## EXERCISE:
The entries below hold a line with "size_elems A v := eq_refl;" and a line with "elems_clear A v := eq_refl;". Return those lines and all that lie between them, exactly and only.

## MATERIAL PROVIDED:

(* ===== verification/C2lib.v ===== *)
(** * Interface of c2lib

    pthrlib is built on c2lib ([pool.h], [vector.h], [hash.h],
    [pstring.h]), which is not part of the repository.  Its operations
    are class methods here, its documented behaviour the laws of the
    classes.  Each class has an executable instance, used to run the model
    on concrete inputs. *)

From stdpp Require Import base list gmap.
From S2P Require Import Prelude.

(** ** [vector.h] *)

Class Vector (vec : Type -> Type) := {
  elems : forall {A}, vec A -> list A;
  new_vector : forall {A}, vec A;
  vector_size : forall {A}, vec A -> nat;
  vector_get : forall {A}, vec A -> nat -> option A;
  vector_replace : forall {A}, vec A -> nat -> A -> vec A;
  vector_push_back : forall {A}, vec A -> A -> vec A;
  vector_pop_back : forall {A}, vec A -> option (A * vec A);
  vector_pop_front : forall {A}, vec A -> option (A * vec A);
  vector_erase : forall {A}, vec A -> nat -> vec A;
  vector_clear : forall {A}, vec A -> vec A;
  copy_vector : forall {A}, vec A -> vec A;
  vector_fill : forall {A}, vec A -> A -> nat -> vec A;
  elems_new : forall A, elems (@new_vector A) = [];
  size_elems : forall A (v : vec A), vector_size v = length (elems v);
  get_elems : forall A (v : vec A) i,
    (i < length (elems v))%nat -> vector_get v i = elems v !! i;
  elems_replace : forall A (v : vec A) i x,
    (i < length (elems v))%nat -> elems (vector_replace v i x) = <[i := x]> (elems v);
  elems_push_back : forall A (v : vec A) x,
    elems (vector_push_back v x) = elems v ++ [x];
  pop_back_elems : forall A (v : vec A) l x,
    elems v = l ++ [x] ->
    exists v', vector_pop_back v = Some (x, v') /\ elems v' = l;
  pop_front_elems : forall A (v : vec A) x l,
    elems v = x :: l ->
    exists v', vector_pop_front v = Some (x, v') /\ elems v' = l;
  elems_erase : forall A (v : vec A) i,
    (i < length (elems v))%nat -> elems (vector_erase v i) = delete i (elems v);
  elems_clear : forall A (v : vec A), elems (vector_clear v) = [];
  elems_copy : forall A (v : vec A), elems (copy_vector v) = elems v;
  elems_fill : forall A (v : vec A) x n, elems (vector_fill v x n) = elems v ++ replicate n x
}.

Create Rewrite HintDb vec.
#[export] Hint Rewrite @elems_new @size_elems @elems_push_back @elems_clear
  @elems_copy @elems_fill : vec.

(** Vectors as lists. *)
Definition list_pop_back {A} (l : list A) : option (A * list A) :=
  match reverse l with [] => None | x :: r => Some (x, reverse r) end.

Definition list_pop_front {A} (l : list A) : option (A * list A) :=
  match l with [] => None | x :: r => Some (x, r) end.

Lemma list_pop_back_spec A (v l : list A) x :
  v = l ++ [x] -> exists v', list_pop_back v = Some (x, v') /\ v' = l.
Proof.
  intros ->. unfold list_pop_back. rewrite reverse_snoc. eexists. split; [done|].
  by rewrite reverse_involutive.
Qed.

Lemma list_pop_front_spec A (v : list A) x l :
  v = x :: l -> exists v', list_pop_front v = Some (x, v') /\ v' = l.
Proof. intros ->. by eexists. Qed.

#[export] Instance list_vector : Vector list := {|
  elems A l := l;
  new_vector A := [];
  vector_size A l := length l;
  vector_get A l i := l !! i;
  vector_replace A l i x := <[i := x]> l;
  vector_push_back A l x := l ++ [x];
  vector_pop_back A := list_pop_back;
  vector_pop_front A := list_pop_front;
  vector_erase A l i := delete i l;
  vector_clear A l := [];
  copy_vector A l := l;
  vector_fill A l x n := l ++ replicate n x;
  elems_new A := eq_refl;
  size_elems A v := eq_refl;
  get_elems A v i _ := eq_refl;
  elems_replace A v i x _ := eq_refl;
  elems_push_back A v x := eq_refl;
  pop_back_elems := list_pop_back_spec;
  pop_front_elems := list_pop_front_spec;
  elems_erase A v i _ := eq_refl;
  elems_clear A v := eq_refl;
  elems_copy A v := eq_refl;
  elems_fill A v x n := eq_refl |}.

(** ** [hash.h]

    Hashes whose keys are addresses. *)

Class Hash (hash : Type -> Type) := {
  entries : forall {V}, hash V -> gmap positive V;
  new_hash : forall {V}, hash V;
  hash_get : forall {V}, hash V -> positive -> option V;
  hash_insert : forall {V}, hash V -> positive -> V -> hash V;
  hash_erase : forall {V}, hash V -> positive -> option (hash V);
  entries_new : forall V, entries (@new_hash V) = ∅;
  get_entries : forall V (h : hash V) k, hash_get h k = entries h !! k;
  entries_insert : forall V (h : hash V) k v, entries (hash_insert h k v) = <[k := v]> (entries h);
  erase_entries : forall V (h : hash V) k,
    match hash_erase h k with
    | Some h' => is_Some (entries h !! k) /\ entries h' = delete k (entries h)
    | None => entries h !! k = None
    end
}.

Definition map_erase {V} (h : gmap positive V) (k : positive) : option (gmap positive V) :=
  if h !! k is Some _ then Some (delete k h) else None.

Lemma map_erase_spec V (h : gmap positive V) k :
  match map_erase h k with
  | Some h' => is_Some (h !! k) /\ h' = delete k h
  | None => h !! k = None
  end.
Proof. unfold map_erase. destruct (h !! k) eqn:E; eauto. Qed.

#[export] Instance map_hash : Hash (gmap positive) := {|
  entries V h := h;
  new_hash V := ∅;
  hash_get V h k := h !! k;
  hash_insert V h k v := <[k := v]> h;
  hash_erase V := map_erase;
  entries_new V := eq_refl;
  get_entries V h k := eq_refl;
  entries_insert V h k v := eq_refl;
  erase_entries := map_erase_spec |}.

(** ** [pool.h]

    Pools form a forest; deleting a pool deletes the pools below it and runs
    every clean-up function registered in any of them, each once, in an order
    the library does not specify.  [cl] is the type of clean-up actions. *)

Class Pools (cl : Type) := {
  pool : Type;
  pools : Type;
  pool_eq_dec :: EqDecision pool;
  within : pools -> pool -> pool -> Prop;
  cleanups : pools -> pool -> list cl;
  init_pools : pools;
  global_pool : pool;
  new_pool : pools -> pool * pools;
  new_subpool : pool -> pools -> pool * pools;
  pool_register_cleanup_fn : pool -> cl -> pools -> pools;
  delete_pool : pool -> pools -> list cl * pools;
  init_global : within init_pools global_pool global_pool;
  new_pool_spec : forall h q h',
    new_pool h = (q, h') ->
    (forall x, ~ within h x q) /\ cleanups h' q = [] /\
    (forall x y, within h' x y <-> within h x y \/ x = q /\ y = q) /\
    (forall x, x <> q -> cleanups h' x = cleanups h x);
  new_subpool_spec : forall p h q h',
    within h p p -> new_subpool p h = (q, h') ->
    (forall x, ~ within h x q) /\ cleanups h' q = [] /\
    (forall x y, within h' x y <->
       within h x y \/ x = q /\ (y = q \/ within h p y)) /\
    (forall x, x <> q -> cleanups h' x = cleanups h x);
  register_spec : forall p c h,
    within h p p ->
    (forall x y, within (pool_register_cleanup_fn p c h) x y <-> within h x y) /\
    cleanups (pool_register_cleanup_fn p c h) p ≡ₚ c :: cleanups h p /\
    (forall x, x <> p ->
       cleanups (pool_register_cleanup_fn p c h) x = cleanups h x);
  delete_spec : forall p h cs h',
    within h p p -> delete_pool p h = (cs, h') ->
    (exists qs, NoDup qs /\ (forall x, x ∈ qs <-> within h x p) /\
       cs ≡ₚ concat (cleanups h <$> qs)) /\
    (forall x y, within h' x y <-> within h x y /\ ~ within h x p) /\
    (forall x, ~ within h x p -> cleanups h' x = cleanups h x)
}.

(** A pool that is alive is within itself. *)
Abbreviation live h p := (within h p p).

(** Pools as a finite map from pool numbers to the chain of enclosing pools
    and the registered clean-up actions. *)
Section map_pools.
Context {cl : Type}.
Abbreviation pmap := (gmap positive (list positive * list cl)).

Definition mp_within (h : pmap) (x y : positive) : Prop :=
  exists e, h !! x = Some e /\ y ∈ e.1.

Definition mp_cleanups (h : pmap) (x : positive) : list cl :=
  default [] (snd <$> h !! x).

(** A number that no pool has or has had. *)
Definition mp_next (h : pmap) : positive :=
  fresh (concat ((fun e => e.1 :: e.2.1) <$> map_to_list h)).

Definition mp_new (h : pmap) : positive * pmap :=
  let q := mp_next h in (q, <[q := ([q], [])]> h).

Definition mp_sub (p : positive) (h : pmap) : positive * pmap :=
  let q := mp_next h in
  (q, <[q := (q :: default [] (fst <$> h !! p), [])]> h).

Definition mp_register (p : positive) (c : cl) (h : pmap) : pmap :=
  alter (fun e => (e.1, c :: e.2)) p h.

Definition mp_delete (p : positive) (h : pmap) : list cl * pmap :=
  (concat ((fun e => e.2.2) <$>
     map_to_list (filter (fun e => p ∈ e.2.1) h)),
   filter (fun e => p ∉ e.2.1) h).

Lemma mp_fresh (h : pmap) x : ~ mp_within h x (mp_next h) /\ h !! mp_next h = None.
Proof.
  pose proof (infinite_is_fresh (concat ((fun e => e.1 :: e.2.1) <$> map_to_list h)))
    as Hf.
  assert (forall y e, h !! y = Some e -> mp_next h ∉ y :: e.1) as Hy.
  { intros y e Hy Hin. apply Hf. apply list_elem_of_In, in_concat.
    exists (y :: e.1). split; [|by apply list_elem_of_In].
    apply list_elem_of_In, list_elem_of_fmap. exists (y, e). split; [done|].
    by apply elem_of_map_to_list. }
  split.
  - intros (e & He & Hin). apply (Hy _ _ He). by right.
  - apply eq_None_not_Some. intros [e He]. apply (Hy _ _ He). by left.
Qed.

Lemma mp_add_spec (h : pmap) q anc :
  (forall x, ~ mp_within h x q) -> h !! q = None ->
  (forall x, ~ mp_within h x q) /\ mp_cleanups (<[q := (q :: anc, [])]> h) q = [] /\
  (forall x y, mp_within (<[q := (q :: anc, [])]> h) x y <->
     mp_within h x y \/ x = q /\ (y = q \/ y ∈ anc)) /\
  (forall x, x <> q ->
     mp_cleanups (<[q := (q :: anc, [])]> h) x = mp_cleanups h x).
Proof.
  intros Hx Hq. split; [done|]. clear Hx.
  unfold mp_within, mp_cleanups. split; [|split].
  - by rewrite lookup_insert_eq.
  - intros x y. destruct (decide (x = q)) as [->|Hne].
    + rewrite lookup_insert_eq, Hq. split.
      * intros (e & [= <-] & Hy). simpl in Hy. apply elem_of_cons in Hy. auto.
      * intros [(e & ? & _)|[_ Hy]]; [done|]. eexists. split; [done|].
        simpl. by apply elem_of_cons.
    + rewrite lookup_insert_ne by done. naive_solver.
  - intros x Hx. by rewrite lookup_insert_ne.
Qed.

Lemma mp_register_spec (p : positive) (c : cl) (h : pmap) :
  mp_within h p p ->
  (forall x y, mp_within (mp_register p c h) x y <-> mp_within h x y) /\
  mp_cleanups (mp_register p c h) p ≡ₚ c :: mp_cleanups h p /\
  (forall x, x <> p -> mp_cleanups (mp_register p c h) x = mp_cleanups h x).
Proof.
  intros ([a l] & He & _). unfold mp_within, mp_cleanups, mp_register.
  split; [|split].
  - intros x y. destruct (decide (x = p)) as [->|Hne].
    + rewrite lookup_alter_eq, He. simpl. naive_solver.
    + by rewrite lookup_alter_ne.
  - rewrite lookup_alter_eq, He. done.
  - intros x Hx. by rewrite lookup_alter_ne.
Qed.

Lemma mp_delete_spec (p : positive) (h : pmap) cs h' :
  mp_delete p h = (cs, h') ->
  (exists qs, NoDup qs /\ (forall x, x ∈ qs <-> mp_within h x p) /\
     cs ≡ₚ concat (mp_cleanups h <$> qs)) /\
  (forall x y, mp_within h' x y <-> mp_within h x y /\ ~ mp_within h x p) /\
  (forall x, ~ mp_within h x p -> mp_cleanups h' x = mp_cleanups h x).
Proof.
  intros [= <- <-]. unfold mp_within, mp_cleanups. split; [|split].
  - exists (map_to_list (filter (fun e => p ∈ e.2.1) h)).*1. split; [|split].
    + apply NoDup_fst_map_to_list.
    + intros x. rewrite list_elem_of_fmap. split.
      * intros ([y e] & -> & Hin%elem_of_map_to_list).
        apply map_lookup_filter_Some in Hin as [??]. eauto.
      * intros (e & He & Hp). exists (x, e). split; [done|].
        apply elem_of_map_to_list, map_lookup_filter_Some. done.
    + rewrite <- list_fmap_compose. apply reflexive_eq. f_equal.
      apply list_fmap_ext. intros i [x e] Hx. simpl.
      apply list_elem_of_lookup_2, elem_of_map_to_list in Hx.
      apply map_lookup_filter_Some in Hx as [-> _]. done.
  - intros x y. setoid_rewrite map_lookup_filter_Some. simpl. naive_solver.
  - intros x Hx. f_equal. f_equal. apply option_eq. intros e.
    rewrite map_lookup_filter_Some. simpl. naive_solver.
Qed.
End map_pools.

Lemma mp_new_spec {cl : Type} (h : gmap positive (list positive * list cl)) q h' :
  mp_new h = (q, h') ->
  (forall x, ~ mp_within h x q) /\ mp_cleanups h' q = [] /\
  (forall x y, mp_within h' x y <-> mp_within h x y \/ x = q /\ y = q) /\
  (forall x, x <> q -> mp_cleanups h' x = mp_cleanups h x).
Proof.
  intros [= <- <-].
  destruct (mp_add_spec h (mp_next h) []) as (H1 & H2 & H3 & H4);
    [intros x; apply mp_fresh|apply (mp_fresh h 1)|].
  split; [done|]. split; [done|]. split; [|done].
  intros x y. rewrite H3, elem_of_nil. tauto.
Qed.

Lemma mp_sub_spec {cl : Type} p (h : gmap positive (list positive * list cl)) q h' :
  mp_within h p p -> mp_sub p h = (q, h') ->
  (forall x, ~ mp_within h x q) /\ mp_cleanups h' q = [] /\
  (forall x y, mp_within h' x y <->
     mp_within h x y \/ x = q /\ (y = q \/ mp_within h p y)) /\
  (forall x, x <> q -> mp_cleanups h' x = mp_cleanups h x).
Proof.
  intros (e & He & _) [= <- <-]. rewrite He. simpl.
  destruct (mp_add_spec h (mp_next h) e.1) as (H1 & H2 & H3 & H4);
    [intros x; apply mp_fresh|apply (mp_fresh h 1)|].
  split; [done|]. split; [done|]. split; [|done].
  intros x y. rewrite H3. unfold mp_within at 3. rewrite He. naive_solver.
Qed.

Definition mp_init (cl : Type) : gmap positive (list positive * list cl) :=
  {[1%positive := ([1%positive], [])]}.

Lemma mp_init_live (cl : Type) : mp_within (mp_init cl) 1 1.
Proof. eexists. split; [apply lookup_singleton_eq|by left]. Qed.

#[export] Instance map_pools (cl : Type) : Pools cl := {|
  pool := positive;
  pools := gmap positive (list positive * list cl);
  within := mp_within;
  cleanups := mp_cleanups;
  init_pools := mp_init cl;
  global_pool := 1%positive;
  new_pool := mp_new;
  new_subpool := mp_sub;
  pool_register_cleanup_fn := mp_register;
  delete_pool := mp_delete;
  init_global := mp_init_live cl;
  new_pool_spec := mp_new_spec;
  new_subpool_spec := mp_sub_spec;
  register_spec := mp_register_spec;
  delete_spec p h cs h' _ := mp_delete_spec p h cs h' |}.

## WORKED SOLUTION:
  size_elems A v := eq_refl;
  get_elems A v i _ := eq_refl;
  elems_replace A v i x _ := eq_refl;
  elems_push_back A v x := eq_refl;
  pop_back_elems := list_pop_back_spec;
  pop_front_elems := list_pop_front_spec;
  elems_erase A v i _ := eq_refl;
  elems_clear A v := eq_refl;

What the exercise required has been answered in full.